Mais malgré ces deux freins structurels, l’Iran dispose déjà d’une véritable économie manufacturière, de grandes villes, d’une armée conventionnelle incomparable à celles de ses voisins, et aussi à présent d’une grande tolérance américaine qui n’a d’égale que la suspicion que Washington éprouve désormais vis à vis de ses deux partenaires essentiels qu’ont été jusqu’à aujourd’hui l’Arabie Saoudite et Israël. Ces cartes fortes ne comportent néanmoins pas d’effets automatiques, en particulier si la libéralisation économique et politique que la communauté internationale attend du compromis nucléaire ne se matérialise pas. Mais avec un Rohani remis en scelle par son succès diplomatique, cette éventualité est de loin la moins probable, d’autant plus que le concours iranien à la lutte anti-intégriste sera bientôt requis non seulement au Levant contre Daech mais aussi très probablement en Afghanistan face à des Talibans requinqués par l’aide pakistanaise.
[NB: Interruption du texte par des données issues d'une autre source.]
(* ===== verification/Frame.v ===== *)
(** What a program can do to the state, as a preorder it stays within.

    Invariants and "nothing is lost" properties of the whole server are relations between
    the state before a handler and the state after it, whether it returns or raises. They
    are closed under the constructs of the monad, so a handler is within a relation when
    its statements are: a statement that the relation does not see is found by the hints
    of [frame]; the few that it sees have lemmas. *)

From S2P Require Import Prelude Effects PyStr Uuid Redis Models World Pubsub Config Auth Media WsManager WebSocket.
From Stdlib Require Import String.

Definition within {S A} (R : relation S) (m : prog S A) : Prop := ∀ s, R s (m s).2.

Create HintDb frame.

Section Within.
Context {S : Type} (R : relation S) `{!PreOrder R}.

Lemma within_still {A} (m : prog S A) : (∀ s, (m s).2 = s) → within R m.
Proof. intros Hm s. by rewrite Hm. Qed.
Lemma within_ret {A} (a : A) : within R (mret a).
Proof. by apply within_still. Qed.
Lemma within_raise {A} e : within R (raise (A := A) e).
Proof. by apply within_still. Qed.
Lemma within_gets {A} (f : S → A) : within R (gets f).
Proof. by apply within_still. Qed.
Lemma within_lift {A} (r : res A) : within R (lift r).
Proof. by apply within_still. Qed.
Lemma within_ensure b e : within R (ensure b e).
Proof. apply within_still. by destruct b. Qed.
Lemma within_some {A} (o : option A) e : within R (some_or_raise o e).
Proof. apply within_still. by destruct o. Qed.

(** One state, and what is known of the value it gives, for the statements that need it. *)
Lemma within_step {A B} (m : prog S A) (k : A → prog S B) s :
  R s (m s).2 → (∀ a s', m s = (Ok a, s') → R s' (k a s').2) → R s ((m ≫= k) s).2.
Proof.
  unfold mbind, prog_bind, bind. destruct (m s) as [[a|e] s'] eqn:E; [|done].
  intros Hm Hk. etrans; [exact Hm|by apply Hk].
Qed.
Lemma within_bind {A B} (m : prog S A) (k : A → prog S B) :
  within R m → (∀ a, within R (k a)) → within R (m ≫= k).
Proof. intros Hm Hk s. apply within_step; [apply Hm|]. intros a s' _. apply Hk. Qed.
Lemma within_for_each {A} (f : A → prog S unit) l : (∀ x, within R (f x)) → within R (for_each f l).
Proof.
  intros Hf. induction l as [|x l IH]; [by apply within_ret|].
  apply (within_bind (f x)); [apply Hf|]. by intros [].
Qed.
Lemma within_map_each {A B} (f : A → prog S B) l : (∀ x, within R (f x)) → within R (map_each f l).
Proof.
  intros Hf. induction l as [|x l IH]; [by apply within_ret|].
  apply (within_bind (f x)); [apply Hf|]. intros y.
  apply (within_bind (map_each f l)); [done|]. intros ys. by apply within_ret.
Qed.
Lemma within_except {A} (m : prog S A) h :
  within R m → (∀ e, within R (h e)) → within R (try_except m h).
Proof.
  intros Hm Hh s. unfold try_except. specialize (Hm s). destruct (m s) as [[a|e] s']; [done|].
  etrans; [exact Hm|apply Hh].
Qed.
Lemma within_finally {A} (m : prog S A) f : within R m → within R f → within R (try_finally m f).
Proof.
  intros Hm Hf s. unfold try_finally. specialize (Hm s). destruct (m s) as [r s'].
  specialize (Hf s'). destruct (f s') as [[] s'']; by etrans.
Qed.
End Within.

(** ** Relations on worlds *)

(** A program of the sessions database that leaves every ticket of a socket alone. *)
Definition ticketless {A} (m : prog rstate A) : Prop := ∃ K, framed K m ∧ ∀ t, ticket_key t ∉ K.

(** A relation that sees the tables, the clock and the tickets of sockets only, and to which it
    is all one whether the session commits or rolls back. *)
Class Tracks (R : relation world) : Prop := {
  tracks_pre :: PreOrder R;
  tracks_same : ∀ w w', w_now w' = w_now w → w_tables w' = w_tables w →
    w_committed w' = w_committed w → w_sessions w' = w_sessions w → R w w';
  tracks_sessions : ∀ A (m : prog rstate A), ticketless m → within R (redis_sessions m);
  tracks_commit : within R commit;
  tracks_rollback : within R rollback
}.

(** One that does not see the tickets either. *)
Class Blind (R : relation world) : Prop := {
  blind_pre :: PreOrder R;
  blind_same : ∀ w w', w_now w' = w_now w → w_tables w' = w_tables w →
    w_committed w' = w_committed w → R w w';
  blind_commit : within R commit;
  blind_rollback : within R rollback
}.
Lemma blind_sessions R `{!Blind R} {A} (m : prog rstate A) : within R (redis_sessions m).
Proof. intros w. unfold redis_sessions, zoom. destruct (m _). by apply blind_same. Qed.
#[export] Instance blind_tracks R `{!Blind R} : Tracks R.
Proof.
  split; [apply _| | |apply blind_commit|apply blind_rollback].
  - intros. by apply blind_same.
  - intros A m _. apply blind_sessions, _.
Qed.

(** *** What leaves the tickets alone *)

Lemma ticketless_of {A} K (m : prog rstate A) : framed K m → (∀ t, ticket_key t ∉ K) → ticketless m.
Proof. intros. by exists K. Qed.
Lemma ticketless_read {A} (m : prog rstate A) : framed ∅ m → ticketless m.
Proof. intros Hm. apply (ticketless_of ∅); [done|]. intros t. apply not_elem_of_empty. Qed.

Lemma ticketless_get k : ticketless (redis_get k).
Proof. apply ticketless_read. unfold redis_get. solve_framed. Qed.
Lemma ticketless_smembers k : ticketless (redis_smembers k).
Proof. apply ticketless_read. unfold redis_smembers, look_set. solve_framed. Qed.
Lemma ticketless_scard k : ticketless (redis_scard k).
Proof. apply ticketless_read. unfold redis_scard, look_set. solve_framed. Qed.
Lemma ticketless_sismember k x : ticketless (redis_sismember k x).
Proof. apply ticketless_read. unfold redis_sismember, look_set. solve_framed. Qed.
Lemma ticketless_register u c : ticketless (register_redis u c).
Proof. apply (ticketless_of (reg_keys u c)); [apply register_framed|apply ticket_not_reg]. Qed.
Lemma ticketless_unregister u c : ticketless (unregister_redis u c).
Proof. apply (ticketless_of (reg_keys u c)); [apply unregister_framed|apply ticket_not_reg]. Qed.
Ltac ticketless_keys K :=
  apply (ticketless_of K);
  [unfold redis_sadd, look_set, put_set; solve_framed|
   intros ?; rewrite ?not_elem_of_union, ?not_elem_of_singleton; split_and?; by intros [=]].
Lemma ticketless_heartbeat c secs : ticketless (redis_expire (conn_key c) secs).
Proof. ticketless_keys ({[conn_key c]} : gset string). Qed.
Lemma ticketless_state id v ex : ticketless (redis_set (state_key id) v ex).
Proof. ticketless_keys ({[state_key id]} : gset string). Qed.
Lemma ticketless_chunk id ms : ticketless (redis_sadd (chunks_key id) ms).
Proof. ticketless_keys ({[chunks_key id]} : gset string). Qed.
Lemma ticketless_expire id secs : ticketless (redis_expire (chunks_key id) secs).
Proof. ticketless_keys ({[chunks_key id]} : gset string). Qed.
Lemma ticketless_done id : ticketless (redis_delete [state_key id; chunks_key id]).
Proof. ticketless_keys ({[state_key id; chunks_key id]} : gset string). Qed.
#[export] Hint Resolve ticketless_get ticketless_smembers ticketless_scard ticketless_sismember
  ticketless_register ticketless_unregister ticketless_heartbeat ticketless_state ticketless_chunk
  ticketless_expire ticketless_done : frame.

Section Tracks.
Context (R : relation world) `{!Tracks R}.

Lemma within_modify f :
  (∀ w, w_now (f w) = w_now w ∧ w_tables (f w) = w_tables w ∧ w_committed (f w) = w_committed w
        ∧ w_sessions (f w) = w_sessions w) →
  within R (modify f).
Proof. intros Hf w. destruct (Hf w) as (? & ? & ? & ?). by apply tracks_same. Qed.
Lemma within_redis_otp {A} (m : prog rstate A) : within R (redis_otp m).
Proof. intros w. unfold redis_otp, zoom. destruct (m _). by apply tracks_same. Qed.
Lemma within_redis_sessions {A} (m : prog rstate A) : ticketless m → within R (redis_sessions m).
Proof. apply tracks_sessions. Qed.
Lemma within_redis_pubsub {A} (m : prog rstate A) : within R (redis_pubsub m).
Proof. intros w. unfold redis_pubsub, zoom. destruct (m _). by apply tracks_same. Qed.
Lemma within_query {A} (f : tables → A) : within R (query f).
Proof. apply within_gets, _. Qed.
Lemma within_utcnow : within R utcnow.
Proof. apply within_gets, _. Qed.
Lemma within_redis_publish c p : within R (redis_publish c p).
Proof. by apply within_modify. Qed.
Lemma within_publish u p : within R (publish u p).
Proof. by apply within_modify. Qed.
Lemma within_send c p : within R (send_json c p).
Proof. by apply within_modify. Qed.
Lemma within_fcm p : within R (fcm_send p).
Proof. by apply within_modify. Qed.

Lemma within_session {A} (m : prog world A) : within R m → within R (session_local m).
Proof.
  intros Hm. apply within_bind; [apply _|apply tracks_rollback|]. intros _.
  apply within_finally; [apply _|done|apply tracks_rollback].
Qed.
Lemma within_get_db {A} (m : prog world A) : within R m → within R (get_db m).
Proof.
  intros Hm. apply within_bind; [apply _|apply tracks_rollback|]. intros _.
  apply within_except; [apply _| |].
  - apply within_bind; [apply _|done|]. intros a. apply within_bind; [apply _|apply tracks_commit|].
    intros _. apply within_ret, _.
  - intros e. apply within_bind; [apply _|apply tracks_rollback|]. intros _. apply within_raise, _.
Qed.
End Tracks.

#[export] Hint Resolve within_ret within_raise within_gets within_lift within_ensure within_some
  within_redis_otp within_redis_sessions within_redis_pubsub within_query within_utcnow
  within_redis_publish within_publish within_send within_fcm tracks_commit tracks_rollback
  blind_sessions : frame.
#[export] Hint Extern 1 (PreOrder _) => exact _ : frame.
#[export] Hint Extern 1 (Tracks _) => exact _ : frame.
#[export] Hint Extern 1 (Blind _) => exact _ : frame.
#[export] Hint Extern 3 (within _ (modify _)) => apply within_modify; [exact _|by intros] : frame.

(** Go through a program, statement by statement; what no hint closes is left. *)
Ltac frame_go :=
  lazymatch goal with
  | |- within _ (_ ≫= _) => apply within_bind; [exact _|frame_go|intros ?; cbv beta; frame_go]
  | |- within _ (match ?x with _ => _ end) => destruct x; frame_go
  | |- within _ (try_except _ _) => apply within_except; [exact _|frame_go|intros ?; frame_go]
  | |- within _ (try_finally _ _) => apply within_finally; [exact _|frame_go|frame_go]
  | |- within _ (session_local _) =>
      first [solve [eauto 3 with frame] | apply within_session; [exact _|frame_go]]
  | |- within _ (get_db _) => first [solve [eauto 3 with frame] | apply within_get_db; [exact _|frame_go]]
  | |- within _ (for_each _ _) => apply within_for_each; [exact _|intros ?; cbv beta; frame_go]
  | |- within _ (map_each _ _) => apply within_map_each; [exact _|intros ?; cbv beta; frame_go]
  | |- _ => try solve [eauto 3 with frame]
  end.

(** ** What a session does to the tables *)

(** The open session's tables have grown out of the committed ones, and both keep growing. *)
Definition grown (le : relation tables) (w w' : world) : Prop :=
  le (w_committed w) (w_tables w) →
  le (w_committed w') (w_tables w') ∧ le (w_committed w) (w_committed w').

#[export] Instance grown_blind le `{!PreOrder le} : Blind (grown le).
Proof.
  split.
  - split; [by intros w Hw|]. intros w1 w2 w3 H12 H23 H1. destruct (H12 H1) as [H2 H12'].
    destruct (H23 H2) as [H3 H23']. split; [done|by etrans].
  - intros w w' _ Ht Hc. unfold grown. by rewrite Ht, Hc.
  - intros w Hw. by split.
  - intros w Hw. by split.
Qed.

Section Grown.
Context (le : relation tables) `{!PreOrder le}.

(** A change of the session's tables along the relation. *)
Lemma grown_change f w : le (w_tables w) (f (w_tables w)) → grown le w (db_change f w).2.
Proof. intros Hf Hw. split; [by etrans|done]. Qed.
Lemma within_change f : (∀ t, le t (f t)) → within (grown le) (db_change f).
Proof. intros Hf w. by apply grown_change. Qed.

(** What it means once the session is over: the committed tables have grown. *)
Lemma grown_idle {A} (m : prog world A) w :
  within (grown le) m → w_tables w = w_committed w → le (w_committed w) (w_committed (m w).2).
Proof. intros Hm Hw. apply Hm. by rewrite Hw. Qed.
End Grown.

(** A session leaves no uncommitted change behind. *)
Lemma get_db_idle {A} (m : prog world A) w : w_tables (get_db m w).2 = w_committed (get_db m w).2.
Proof.
  unfold get_db, rollback, commit. run. by match goal with |- context [m ?x] => destruct (m x) as [[]] end.
Qed.
Lemma session_idle {A} (m : prog world A) w :
  w_tables (session_local m w).2 = w_committed (session_local m w).2.
Proof.
  unfold session_local, rollback. run. by match goal with |- context [m ?x] => destruct (m x) as [[]] end.
Qed.

(** The rest of a program, at one state, when all of it is within the relation. *)
Ltac frame_rest :=
  match goal with
  | |- ?R ?w (snd (?m ?w)) => let Hm := fresh in assert (within R m) as Hm by frame_go; apply Hm
  end.

(** No session is open. *)
Definition idle (w : world) : Prop := w_tables w = w_committed w.
Definition stays_idle (w w' : world) : Prop := idle w → idle w'.
#[export] Instance stays_idle_blind : Blind stays_idle.
Proof.
  split.
  - split; [by intros w Hw|]. unfold stays_idle. intros ???; auto.
  - intros w w' _ Ht Hc. unfold stays_idle, idle. by rewrite Ht, Hc.
  - by intros w _.
  - by intros w _.
Qed.
Lemma idle_session {A} (m : prog world A) : within stays_idle (session_local m).
Proof. intros w _. apply session_idle. Qed.
Lemma idle_get_db {A} (m : prog world A) : within stays_idle (get_db m).
Proof. intros w _. apply get_db_idle. Qed.
#[export] Hint Resolve idle_session idle_get_db : frame.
En face, l’Arabie saoudite est le véritable pivot du « containment » de l’Iran. Ayant jeté son dévolu sur le grand mouvement anti-Frères musulmans égyptien, l’Arabie saoudite, pour la première fois de son histoire, a mis sa considérable puissance financière au service non pas de l’intégrisme mais d’un vaste mouvement laïc qui englobe tout à la fois l’islam modéré majoritaire des Egyptiens et la grande communauté copte chrétienne. Il est néanmoins évident que ce choix stratégique de la nouvelle génération des princes, en particulier du nouveau régent Ibn Nayef qui concentre l’essentiel des leviers de sécurité du royaume, ne va pas sans opposition et nuance.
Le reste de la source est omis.